Valorphins alter physicochemical characteristics of phosphatidylcholine membranes: Datasets on lipid packing, bending rigidity, specific electrical capacitance, dipole potential, vesicle size

Data Brief. 2022 Nov 2:45:108716. doi: 10.1016/j.dib.2022.108716. eCollection 2022 Dec.

Abstract

Endogenous hemorphins are being intensively investigated as therapeutic agents in neuropharmacology, and also as biomarkers in mood regulation, inflammation and oncology. The datasets collected herein report physicochemical parameters of 1-palmitoyl-2-oleoyl-sn-glycero-3-phosphocholine membranes in the presence of VV-hemorphin-5 (Val-Val-Tyr-Pro-Trp-Thr-Gln) and analogues, modified at position 1 and 7 by the natural amino acid isoleucine or the non-proteinogenic 2-aminoisobutyric, 2,3-diaminopropanoic or 2,4-diaminobutanoic amino acids. These peptides have been previously screened for nociceptive activity and were chosen accordingly. The present article contains fluorescence spectroscopy data of Laurdan- and di-8-ANEPPS- labelled large unilamellar vesicles (LUV) providing the degree of hydration and dipole potential of lipid bilayers in the presence of VV-hemorphin-5 analogues. Lipid packing is accessible from Laurdan intensity profiles and generalized polarization datasets reported herein. The data presented on fluorescence intensity ratios of di-8-ANEPPS dye provide dipole potential values of phosphatidylcholine-valorphin membranes. Vesicle size and electrophoretic mobility datasets included refer to the effect of valorphins on the size distribution and ζ -potential of POPC LUVs. Investigation of physicochemical properties of peptides such as diffusion coefficients and heterogeneous rate constant relates to elucidation of transport mechanisms in living cells. Voltammetric data of valorphins are presented together with square-wave voltammograms of investigated peptides for calculation of their heterogeneous electron transfer rate constants. Datasets from the thermal shape fluctuation analysis of quasispherical 'giant' unilamellar vesicles (GUV) are provided to quantify the influence of hemorphin incorporation on the membrane bending elasticity. Isothermal titration calorimetric data on the thermodynamics of peptide-lipid interactions and the binding affinity of valorphin analogues to phosphatidylcholine membranes are reported. Data of frequency-dependent deformation of GUVs in alternating electric field are included together with the values of the specific electrical capacitance of POPC-valorphin membranes. The datasets reported in this article can underlie the formulation and implementation of peptide-based strategies in pharmacology and biomedicine.

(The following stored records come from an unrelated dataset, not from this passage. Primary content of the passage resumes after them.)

Lemma occurrences_pos w ws : w ∈ ws ↔ (0 < Derived.occurrences w ws)%Z.
Proof.
  induction ws as [|x ws IH].
  - split; [by intros ?%elem_of_nil | unfold Derived.occurrences; simpl; lia].
  - rewrite occurrences_cons elem_of_cons IH.
    assert (0 ≤ Derived.occurrences w ws)%Z
      by (unfold Derived.occurrences; lia).
    destruct (decide (x = w)) as [->|Hne].
    + split; [intros _; lia | intros _; by left].
    + split; [intros [Heq|Hpos]; [congruence | lia] | intros Hpos; right; lia].
Qed.

Lemma count_words_get buf ws w :
  PyDict.get (foldl count_word buf ws) w =
    if bool_decide (w ∈ ws)
    then Some (default 0%Z (PyDict.get buf w) + Derived.occurrences w ws)%Z
    else PyDict.get buf w.
Proof.
  revert buf. induction ws as [|x ws IH]; intros buf; simpl.
  - done.
  - rewrite IH occurrences_cons. unfold count_word. rewrite !get_set.
    destruct (decide (w ∈ ws)) as [Hin|Hin].
    + assert (w ∈ x :: ws) as Hin' by by apply list_elem_of_further.
      rewrite (bool_decide_eq_true_2 _ Hin) (bool_decide_eq_true_2 _ Hin').
      f_equal. repeat case_decide; subst; simpl; try lia; congruence.
    + rewrite (bool_decide_eq_false_2 _ Hin).
      assert (Derived.occurrences w ws = 0%Z) as ->.
      { destruct (decide (0 < Derived.occurrences w ws)%Z) as [Hpos|Hpos].
        - by apply occurrences_pos in Hpos.
        - unfold Derived.occurrences in *. lia. }
      destruct (decide (w = x)) as [->|Hne].
      * assert (x ∈ x :: ws) as Hin' by apply list_elem_of_here.
        rewrite (bool_decide_eq_true_2 _ Hin').
        f_equal. repeat case_decide; subst; simpl; try lia; congruence.
      * assert (w ∉ x :: ws) as Hin' by by intros [?|?]%elem_of_cons.
        rewrite (bool_decide_eq_false_2 _ Hin') //.
Qed.

Lemma keys_set buf w (v : Z) :
  PyDict.keys (PyDict.set buf w v) =
    if bool_decide (w ∈ PyDict.keys buf) then PyDict.keys buf
    else PyDict.keys buf ++ [w].
Proof.
  induction buf as [|[k0 v0] buf IH]; simpl; [done|].
  destruct (decide (w = k0)) as [->|Hne]; simpl.
  - rewrite bool_decide_eq_true_2 //. apply list_elem_of_here.
  - rewrite IH. destruct (decide (w ∈ PyDict.keys buf)) as [Hin|Hin].
    + assert (w ∈ k0 :: PyDict.keys buf) as Hin'
        by by apply list_elem_of_further.
      rewrite (bool_decide_eq_true_2 _ Hin) (bool_decide_eq_true_2 _ Hin') //.
    + assert (w ∉ k0 :: PyDict.keys buf) as Hin'
        by by intros [?|?]%elem_of_cons.
      rewrite (bool_decide_eq_false_2 _ Hin) (bool_decide_eq_false_2 _ Hin') //.
Qed.

Lemma first_occurrences_ext (seen seen' : list (list N)) ws :
  (∀ x, x ∈ seen ↔ x ∈ seen') →
  Derived.first_occurrences seen ws = Derived.first_occurrences seen' ws.
Proof.
  revert seen seen'. induction ws as [|w ws IH]; intros seen seen' H; simpl.
  - done.
  - rewrite (bool_decide_ext _ _ (H w)).
    destruct (bool_decide (w ∈ seen')); [by apply IH|].
    f_equal. apply IH. intros x. rewrite !elem_of_cons H //.
Qed.

Lemma count_words_keys buf ws :
  PyDict.keys (foldl count_word buf ws) =
    PyDict.keys buf ++ Derived.first_occurrences (PyDict.keys buf) ws.
Proof.
  revert buf. induction ws as [|w ws IH]; intros buf; simpl.
  - by rewrite app_nil_r.
  - rewrite IH. unfold count_word. rewrite keys_set.
    destruct (bool_decide (w ∈ PyDict.keys buf)); [done|].
    rewrite -app_assoc. simpl. do 2 f_equal.
    apply first_occurrences_ext. intros x.
    rewrite elem_of_app !elem_of_cons elem_of_nil. tauto.
Qed.

Lemma count_corpus_flat (train_correct : list (list N)) buf :
  foldl (fun buf string => foldl count_word buf (tokenize lower string))
        buf train_correct
  = foldl count_word buf (Derived.corpus_tokens lower train_correct).
Proof.
  revert buf. induction train_correct as [|s rest IH]; intros buf; simpl.
  - done.
  - rewrite IH. unfold Derived.corpus_tokens. simpl. by rewrite foldl_app.
Qed.

End MoreCountFacts.

(** ** Tokens *)

Section TokenFacts.
Import SentenceCorrector.

Lemma sub_class_chars (cls : list Re.class_item) (s : list N) (c : N) :
  c ∈ Re.sub_class cls (u " ") s →
  c = 32%N ∨ (c ∈ s ∧ Re.class_matches cls c = false).
Proof.
  unfold Re.sub_class. induction s as [|a s IH]; simpl.
  - by intros ?%elem_of_nil.
  - intros [Hc|Hc]%elem_of_app.
    + destruct (Re.class_matches cls a) eqn:Ha.
      * left. by apply list_elem_of_singleton in Hc.
      * apply list_elem_of_singleton in Hc as ->. right.
        split; [apply list_elem_of_here | done].
    + destruct (IH Hc) as [?|[? ?]]; [by left|].
      right. split; [by apply list_elem_of_further | done].
Qed.

(** The pattern leaves a string of token characters and spaces alone. *)
Lemma sub_class_clean (s : list N) :
  Forall (fun c => c = 32%N ∨ Derived.token_char c) s →
  Re.sub_class noise_class (u " ") s = s.
Proof.
  unfold Re.sub_class. induction 1 as [|c s Hc _ IH]; [done|].
  cbn [flat_map]. rewrite IH.
  assert (Re.class_matches noise_class c = false) as ->; [|done].
  destruct Hc as [->|[_ ?]]; [by vm_compute | done].
Qed.

Lemma sub_class_noise (s : list N) :
  Forall (fun c => isspace c = true
                   ∨ Re.class_matches noise_class c = true) s →
  Forall (fun c => isspace c = true) (Re.sub_class noise_class (u " ") s).
Proof.
  unfold Re.sub_class. induction 1 as [|c s Hc _ IH]; [constructor|].
  cbn [flat_map]. apply Forall_app. split; [|done].
  destruct (Re.class_matches noise_class c) eqn:E.
  - by repeat constructor.
  - destruct Hc as [?|?]; [by repeat constructor | congruence].
Qed.

(** Every token is made of token characters of the lower-cased string. *)
Lemma tokenize_clean (lower : list N → list N) (s w : list N) :
  w ∈ tokenize lower s →
  w ≠ [] ∧ Forall (fun c => Derived.token_char c ∧ c ∈ lower s) w.
Proof.
  unfold tokenize. intros Hw.
  pose proof (split_words (Re.sub_class noise_class (u " ") (lower s)))
    as Hall.
  rewrite Forall_forall in Hall. destruct (Hall w Hw) as [Hne Hsp].
  split; [done|]. apply Forall_forall. intros c Hc.
  rewrite Forall_forall in Hsp. specialize (Hsp c Hc).
  destruct (split_from_chars [] _ w c Hw Hc) as [?%elem_of_nil|Hin]; [done|].
  apply sub_class_chars in Hin as [->|[Hin Hm]]; [by vm_compute in Hsp|].
  by repeat split.
Qed.

Lemma join_clean (ws : list (list N)) :
  Forall (fun w => Forall Derived.token_char w) ws →
  Forall (fun c => c = 32%N ∨ Derived.token_char c) (join (u " ") ws).
Proof.
  induction 1 as [|w ws Hw _ IH]; [constructor|].
  assert (Forall (fun c => c = 32%N ∨ Derived.token_char c) w) as Hw'.
  { eapply Forall_impl; [exact Hw|]. by right. }
  destruct ws as [|w' ws]; [done|].
  change (join (u " ") (w :: w' :: ws))
    with (w ++ 32%N :: join (u " ") (w' :: ws)).
  apply Forall_app. split; [done|]. constructor; [by left | done].
Qed.

End TokenFacts.

(** ** The lexicon *)

Section LexiconFacts.
Import SentenceCorrector.

Lemma set_absent (d : list (list N * Z)) (k : list N) (v : Z) :
  k ∉ PyDict.keys d → PyDict.set d k v = d ++ [(k, v)].
Proof.
  induction d as [|[k0 v0] d IH]; simpl; [done|].
  rewrite not_elem_of_cons. intros [Hne Hk].
  rewrite decide_False // IH //.
Qed.

Lemma drops_iff (dict_full : gmap (list N) Z) (w : list N) (c : Z) :
  Spec.drops dict_full w c ↔
    dict_full !! w = None ∧ ((c < 5)%Z ∨ (length w < 4 ∧ (c < 50)%Z)).
Proof. unfold Spec.drops. tauto. Qed.

End LexiconFacts.

(** ** Construction and correction, put together *)

Section PipelineFacts.
Import SentenceCorrector.
Implicit Types (lower : list N → list N) (self : SentenceCorrector.t).

Lemma count_corpus_get lower (train_correct : list (list N)) (w : list N) :
  PyDict.get (count_corpus lower train_correct) w =
    if bool_decide (w ∈ Derived.corpus_tokens lower train_correct)
    then Some (Derived.occurrences w
                 (Derived.corpus_tokens lower train_correct))
    else None.
Proof.
  unfold count_corpus. rewrite count_corpus_flat count_words_get /=.
  destruct (bool_decide _); [f_equal; lia | done].
Qed.

Lemma count_corpus_keys lower (train_correct : list (list N)) :
  PyDict.keys (count_corpus lower train_correct) =
    Derived.first_occurrences [] (Derived.corpus_tokens lower train_correct).
Proof. unfold count_corpus. by rewrite count_corpus_flat count_words_keys. Qed.

Lemma corpus_tokens_clean lower (train_correct : list (list N)) (w : list N) :
  w ∈ Derived.corpus_tokens lower train_correct →
  w ≠ [] ∧ Forall Derived.token_char w.
Proof.
  unfold Derived.corpus_tokens. rewrite list_elem_of_bind.
  intros (s & Hw & _). apply tokenize_clean in Hw as [Hne Hw].
  split; [done|]. eapply Forall_impl; [exact Hw|]. by intros c [? _].
Qed.

(** The lexicon that construction builds, entry by entry. *)
Lemma process_training_data_shape lower (dict_full : gmap (list N) Z)
    (train_correct : list (list N)) :
  _process_training_data lower dict_full train_correct =
    Some (filter (Spec.kept dict_full) (count_corpus lower train_correct)
          ++ [([], 1%Z)]).
Proof.
  unfold _process_training_data, filter_dictionary.
  destruct (count_corpus_counted lower train_correct) as (Hwf & Hne & _).
  rewrite filter_loop_spec //=. f_equal. apply set_absent.
  intros Hin. by apply keys_filter_subseteq in Hin.
Qed.

Lemma init_shape lower (lines train_correct : list (list N)) :
  __init__ lower lines train_correct =
    Some {| dict_full := _load_russian_dictionary lines;
            train_dict :=
              filter (Spec.kept (_load_russian_dictionary lines))
                     (count_corpus lower train_correct) ++ [([], 1%Z)];
            sonority := sonority_table |}.
Proof. unfold __init__. by rewrite process_training_data_shape. Qed.

Lemma correct_sentence_total lower self (s : list N) :
  correct_sentence lower self s
  = Some (default [] (correct_sentence lower self s)).
Proof.
  unfold correct_sentence.
  destruct (correct_words_spec self (tokenize lower s) []) as (rs & -> & _).
  done.
Qed.

(** Any key of a non-empty lexicon can come out, nothing else. *)
Lemma find_closest_word_in_keys self (w : list N) :
  train_dict self ≠ [] →
  ∃ r, _find_closest_word self w = Some r
       ∧ r ∈ PyDict.keys (train_dict self).
Proof.
  intros Hne. destruct (PyDict.contains (train_dict self) w) eqn:Hc.
  - exists w. rewrite find_closest_word_key //. split; [done|].
    by apply contains_keys.
  - destruct (find_closest_word_spec self w Hne Hc)
      as (r & k1 & k2 & fr & Hr & Hkeys & _).
    exists r. split; [done|]. rewrite Hkeys.
    apply elem_of_app. right. apply list_elem_of_here.
Qed.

Keywords: Aib, 2-aminoisobutyric acid; CV, cyclic voltammetry; DPV, differential pulse voltammetry; Dab, 2,4-diaminobutanoic acid; Dap, 2,3-diaminopropanoic acid; Di-8-ANEPPS; Di-8-ANEPPS, 4-(2-[6-(Dioctylamino)-2-naphthalenyl]ethenyl)-1-(3-sulfopropyl)pyridinium inner salt; Fluctuation analysis; GP, generalized polarization; GUV, giant unilamellar vesicle; Gln, glutamine (Q); ITC, isothermal titration calorimetry; ITO, indium tin oxide; Ile, isoleucine (I); Isothermal titration calorimetry; LUV, large unilamellar vesicle; Laurdan; Lipid vesicles; PC, phosphatidylcholine; PDMS, polydimethylsiloxane; POPC, 1-palmitoyl-2-oleoyl-sn-glycero-3-phosphocholine; Pro, proline (P); Thr, threonine (T); Trp, tryptophan (W); Tyr, tyrosine (Y); VV-hemorphin-5, Val-Val-Tyr-Pro-Trp-Thr-Gln-NH2; Val, valine (V); Voltammetry; АTSF, analysis of thermal shape fluctuations.